Brief regering : Onaanvaardbare wachttijden bij het CBR
29 398 Maatregelen verkeersveiligheid
Nr. 1130 BRIEF VAN DE MINISTER VAN INFRASTRUCTUUR EN WATERSTAAT
Aan de Voorzitter van de Tweede Kamer der Staten-Generaal
Den Haag, 23 oktober 2024
Op 25 september jongstleden heeft de vaste commissie voor Infrastructuur en Waterstaat
(IenW) mij gevraagd te reageren op een brief van de Koepel Rijopleiding en Verkeerseducatie
(KRV), mede namens BOVAG en ANWB, met betrekking tot de petitieaanbieding door Klankbordgroep
Rij-instructie «Onaanvaardbare wachttijden bij het CBR». Het terugdringen van de reserveringstermijnen
voor de praktijkexamens auto bij het CBR heeft de aandacht, wat hier nader wordt toegelicht.
De KRV geeft in de brief van 14 september jongstleden aan teleurgesteld te zijn over
de petitie die door Klankbordgroep Rij-instructie op 16 augustus 2024 aan u is aangeboden.
De petitie vraagt aandacht voor de reserveringstermijnen voor de praktijkexamens auto
bij het CBR en roept op om de reserveringstermijnen te verkorten omdat leerlingen,
rijschoolhouders en rij-instructeurs hierdoor worden benadeeld.
Momenteel vinden er gesprekken plaats tussen het CBR en de rijschoolbranche over hoe
om te gaan met de reserveringstermijnen voor de praktijkexamens.
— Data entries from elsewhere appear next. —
(** A singleton part that is present stays present through every later
    fragment-adding call, whether that call returns or throws. *)
Lemma singleton_kept (k k' : kind) (this : loc) (v : string) (h : heap) (o : Selector) :
  singleton k = true → h !! this = Some o → present o k = true →
  ∃ o', (add k' this v h).2 !! this = Some o' ∧ present o' k = true.
Proof.
  intros Hk Ho Hp. rewrite (add_run _ _ _ _ _ Ho).
  destruct (singleton k' && present o k') eqn:Hdup; [by exists o|].
  destruct (strictly_earlier k' o); [by exists o|].
  exists (store k' v o). split; [apply lookup_insert_eq|].
  destruct k, k'; try done; simpl in *; congruence.
Qed.

(** C3.  The call sequence [cssSelectorBuilder.element('').element('div')]
    raises nothing: the second call returns the instance, with the tag
    overwritten. *)
Theorem element_twice_after_empty_name :
  (let! s := cssSelectorBuilder.element "" in CSSSelector.element s "div") ∅
  = (Return 0, {[0 := set_tag "div" constructor]}).
Proof. vm_compute. reflexivity. Qed.

(** ** Combinators *)




(** ** The facade *)

(** C5.  [combine(left, combinator, right)] appends the pair to the
    combination list of [left], changes no other field and returns [left]
    itself, whatever the fragments of [left] and whatever [right] is; every
    other entry point of the facade, on any store, the empty one included,
    returns a reference no object had, to a new selector that holds exactly
    the one fragment. *)
Theorem facade_contract (h : heap) (left right : loc) (o : Selector)
    (combinator value : string) :
  (h !! left = Some o →
   cssSelectorBuilder.combine left combinator right h
   = (Return left,
      <[left := mkSelector (classes o) (attributes o) (pseudoClasses o)
                  (combined o ++ [(combinator, right)])
                  (tag o) (idValue o) (pseudoElementValue o)]> h)) ∧
  h !! fresh (dom h) = None ∧
  cssSelectorBuilder.element value h
  = (Return (fresh (dom h)),
     <[fresh (dom h) := mkSelector [] [] [] [] value "" ""]> h) ∧
  cssSelectorBuilder.id value h
  = (Return (fresh (dom h)),
     <[fresh (dom h) := mkSelector [] [] [] [] "" ("#" +:+ value) ""]> h) ∧
  cssSelectorBuilder.class value h
  = (Return (fresh (dom h)),
     <[fresh (dom h) := mkSelector ["." +:+ value] [] [] [] "" "" ""]> h) ∧
  cssSelectorBuilder.attr value h
  = (Return (fresh (dom h)),
     <[fresh (dom h) := mkSelector [] ["[" +:+ value +:+ "]"] [] [] "" "" ""]> h) ∧
  cssSelectorBuilder.pseudoClass value h
  = (Return (fresh (dom h)),
     <[fresh (dom h) := mkSelector [] [] [":" +:+ value] [] "" "" ""]> h) ∧
  cssSelectorBuilder.pseudoElement value h
  = (Return (fresh (dom h)),
     <[fresh (dom h) := mkSelector [] [] [] [] "" "" ("::" +:+ value)]> h).
Proof.
  split.
  { intros Ho. unfold cssSelectorBuilder.combine.
    by rewrite (bind_Return _ _ _ _ _ (combineWith_run _ _ _ Ho _ _)). }
  split; [apply fresh_not_live|].
  assert (∀ k, facade k value h
               = (Return (fresh (dom h)),
                  <[fresh (dom h) := store k value constructor]> h)) as Hk.
  { intros k.
    assert (facade k value
            = (let! selector := new_CSSSelector in
               let! _ := add k selector value in ret selector)) as ->
      by by destruct k.
    rewrite new_then. by rewrite (bind_Return _ _ _ _ _ (add_new k _ value h)). }
  repeat split;
    [ apply (Hk Element) | apply (Hk Id) | apply (Hk Class)
    | apply (Hk Attribute) | apply (Hk PseudoClass) | apply (Hk PseudoElement) ].
Qed.

(** [combine] on the selector [element('a').id('x')] with itself as the
    operand, and the six other entry points on the empty store. *)
Lemma facade_contract_witness :
  cssSelectorBuilder.combine 0 "+" 0 {[0 := mkSelector [] [] [] [] "a" "#x" ""]}
  = (Return 0,
     <[0 := mkSelector [] [] [] [("+", 0)] "a" "#x" ""]>
       {[0 := mkSelector [] [] [] [] "a" "#x" ""]}) ∧
  (∅ : heap) !! 0 = None ∧
  cssSelectorBuilder.element "p" ∅
  = (Return 0, <[0 := mkSelector [] [] [] [] "p" "" ""]> ∅) ∧
  cssSelectorBuilder.id "p" ∅
  = (Return 0, <[0 := mkSelector [] [] [] [] "" "#p" ""]> ∅) ∧
  cssSelectorBuilder.class "p" ∅
  = (Return 0, <[0 := mkSelector [".p"] [] [] [] "" "" ""]> ∅) ∧
  cssSelectorBuilder.attr "p" ∅
  = (Return 0, <[0 := mkSelector [] ["[p]"] [] [] "" "" ""]> ∅) ∧
  cssSelectorBuilder.pseudoClass "p" ∅
  = (Return 0, <[0 := mkSelector [] [] [":p"] [] "" "" ""]> ∅) ∧
  cssSelectorBuilder.pseudoElement "p" ∅
  = (Return 0, <[0 := mkSelector [] [] [] [] "" "" "::p"]> ∅).
Proof.
  split.
  - apply (proj1 (facade_contract {[0 := mkSelector [] [] [] [] "a" "#x" ""]} 0 0
                    (mkSelector [] [] [] [] "a" "#x" "") "+" "p")).
    vm_compute. reflexivity.
  - exact (proj2 (facade_contract ∅ 0 0 constructor "+" "p")).
Defined.

(** ** Errors *)

(** C6.  A fragment-adding call that throws leaves the store, and so every
    field of the instance, exactly as it was before the call. *)
Theorem throw_leaves_state (k : kind) (this : loc) (v msg : string) (h : heap) :
  (add k this v h).1 = Throw msg → (add k this v h).2 = h.
Proof.
  destruct (h !! this) as [o|] eqn:Ho.
  - rewrite (add_run _ _ _ _ _ Ho).
    destruct (singleton k && present o k); [done|].
    by destruct (strictly_earlier k o).
  - by rewrite add_dangling.
Qed.

Lemma throw_leaves_state_witness :
  (add Element 0 "b" {[0 := a_x]}).1 = Throw msg_once ∧
  (add Element 0 "b" {[0 := a_x]}).2 = {[0 := a_x]}.
Proof.
  split; [vm_compute; reflexivity|].
  apply (throw_leaves_state Element 0 "b" msg_once). vm_compute. reflexivity.
Defined.

(** ** References, not strings *)

Lemma stringify_before_addition :
  CSSSelector.stringify 2 0 a_child_b_heap = (Return "a > b", a_child_b_heap).
Proof. vm_compute. reflexivity. Qed.

Lemma stringify_after_addition :
  (let! _ := CSSSelector.class 1 "x" in CSSSelector.stringify 2 0) a_child_b_heap
  = (Return "a > b.x", <[1 := store Class "x" (store Element "b" constructor)]> a_child_b_heap).
Proof. vm_compute. reflexivity. Qed.

(** ** Purity *)

(** C8.  [stringify()] writes to no object of the store, running it again
    on the store it leaves gives the same outcome, and any two runs that
    return, return the same string. *)
Theorem stringify_pure (fuel fuel' : nat) (this : loc) (h h' : heap)
    (r : outcome string) :
  CSSSelector.stringify fuel this h = (r, h') →
  h' = h ∧
  CSSSelector.stringify fuel this h' = (r, h') ∧
  ∀ s s', r = Return s →
          (CSSSelector.stringify fuel' this h').1 = Return s' → s' = s.
Proof.
  intros Hrun. pose proof (stringify_heap _ _ _ _ _ Hrun); subst h'.
  split; [done|]. split; [done|].
  intros s s' -> Hs'.
  destruct (CSSSelector.stringify fuel' this h) as [r' h''] eqn:Hrun'.
  pose proof (stringify_heap _ _ _ _ _ Hrun'); subst h''. simpl in Hs'. subst r'.
  by apply (stringify_deterministic _ _ _ _ _ _ Hrun' Hrun).
Qed.

Lemma stringify_pure_witness :
  nested_heap = nested_heap ∧
  CSSSelector.stringify 4 0 nested_heap
  = (Return "div#main.container.draggable + table#data ~ tr:nth-of-type(even)   td:nth-of-type(even)",
     nested_heap) ∧
  ∀ s s',
    Return "div#main.container.draggable + table#data ~ tr:nth-of-type(even)   td:nth-of-type(even)"
    = Return s →
    (CSSSelector.stringify 9 0 nested_heap).1 = Return s' → s' = s.
Proof.
  apply (stringify_pure 4 9 0 nested_heap nested_heap). vm_compute. reflexivity.
Defined.

(** ** Presence is truthiness *)

(** C9.  After [cssSelectorBuilder.element('')] the tag is still the empty
    string, so a further [element(v)] on the instance returns it with the
    tag overwritten with [v]; [id('')] and [pseudoElement('')] store ['#']
    and ['::'], and a further [id(v)] or [pseudoElement(v)] throws the
    duplicate error and changes nothing. *)
Theorem empty_element_name_not_present (h : heap) (v : string) :
  cssSelectorBuilder.element "" h
  = (Return (fresh (dom h)),
     <[fresh (dom h) := mkSelector [] [] [] [] "" "" ""]> h) ∧
  (let! s := cssSelectorBuilder.element "" in CSSSelector.element s v) h
  = (Return (fresh (dom h)),
     <[fresh (dom h) := mkSelector [] [] [] [] v "" ""]> h) ∧
  cssSelectorBuilder.id "" h
  = (Return (fresh (dom h)),
     <[fresh (dom h) := mkSelector [] [] [] [] "" "#" ""]> h) ∧
  (let! s := cssSelectorBuilder.id "" in CSSSelector.id s v) h
  = (Throw msg_once,
     <[fresh (dom h) := mkSelector [] [] [] [] "" "#" ""]> h) ∧
  cssSelectorBuilder.pseudoElement "" h
  = (Return (fresh (dom h)),
     <[fresh (dom h) := mkSelector [] [] [] [] "" "" "::"]> h) ∧
  (let! s := cssSelectorBuilder.pseudoElement "" in CSSSelector.pseudoElement s v) h
  = (Throw msg_once,
     <[fresh (dom h) := mkSelector [] [] [] [] "" "" "::"]> h).
Proof.
  assert (∀ k, facade k "" h
               = (Return (fresh (dom h)), <[fresh (dom h) := store k "" constructor]> h))
    as Hfacade.
  { intros k.
    assert (facade k ""
            = (let! selector := new_CSSSelector in
               let! _ := add k selector "" in ret selector)) as ->
      by by destruct k.
    rewrite new_then. by rewrite (bind_Return _ _ _ _ _ (add_new k _ "" h)). }
  split; [apply (Hfacade Element)|].
  split.
  { rewrite (bind_Return _ _ _ _ _ (Hfacade Element)).
    rewrite (element_run _ _ _ (lookup_insert_eq _ _ _)). simpl.
    by rewrite insert_insert_eq. }
  split; [apply (Hfacade Id)|].
  split.
  { rewrite (bind_Return _ _ _ _ _ (Hfacade Id)).
    by rewrite (id_run _ _ _ (lookup_insert_eq _ _ _)). }
  split; [apply (Hfacade PseudoElement)|].
  rewrite (bind_Return _ _ _ _ _ (Hfacade PseudoElement)).
  by rewrite (pseudoElement_run _ _ _ (lookup_insert_eq _ _ _)).
Qed.

(** On the empty store, with the name ['div'] for the second call. *)
Example empty_element_name_then_div :
  (let! s := cssSelectorBuilder.element "" in CSSSelector.element s "div") ∅
  = (Return 0, {[0 := mkSelector [] [] [] [] "div" "" ""]}) ∧
  (let! s := cssSelectorBuilder.id "" in CSSSelector.id s "div") ∅
  = (Throw msg_once, {[0 := mkSelector [] [] [] [] "" "#" ""]}) ∧
  (let! s := cssSelectorBuilder.pseudoElement "" in CSSSelector.pseudoElement s "div") ∅
  = (Throw msg_once, {[0 := mkSelector [] [] [] [] "" "" "::"]}).
Proof. vm_compute. repeat split; reflexivity. Qed.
De KRV geeft, mede
namens BOVAG en de ANWB, aan in een stevig en positief overleg te zijn met het CBR
over de wachttijden, waarbij de KRV begrip toont voor de uitdagingen van het CBR zoals
tekorten aan examinatoren. Uit de brief van de KRV blijkt daarnaast een constructieve
en positieve insteek jegens het CBR, in de hoop gezamenlijk naar structurele oplossingen
te kunnen zoeken. Deze positieve grondhouding verdient waardering. De petitie van
Klankbordgroep Rij-instructie is een aanmoediging om blijvende inspanningen te leveren
om de reserveringstermijnen terug te dringen.
Het is belangrijk is dat leerlingen die er klaar voor zijn snel examen kunnen doen.
Daarnaast hoeven rijscholen dan minder ver vooruit de praktijkexamens in te plannen
voor de kandidaten, waarbij ze een inschatting moeten maken van het moment waarop
de kandidaten examengereed zijn. Dit vraagt de komende tijd inspanning van het CBR.
Het inzetten van een tijdelijke noodmaatregel zoals het tijdelijk schrappen van de
tussentijdse toetsen heeft momenteel niet de voorkeur, omdat deze toetsen bijdragen
aan een examengerede kandidaat, dat ten goede komt aan de slagingspercentages.
De reserveringstermijnen bij het CBR zijn vanwege de coronalockdowns opgelopen. Als
gevolg van de lockdowns vanaf 2020 konden ruim 300.000 praktijkexamenmomenten niet
doorgaan. Sinds praktijkexamens weer mogen, werkt het CBR er hard aan om de reserveringstermijnen
weer terug te brengen op de afgesproken «key perfomance indicator» (kpi) van 7 weken.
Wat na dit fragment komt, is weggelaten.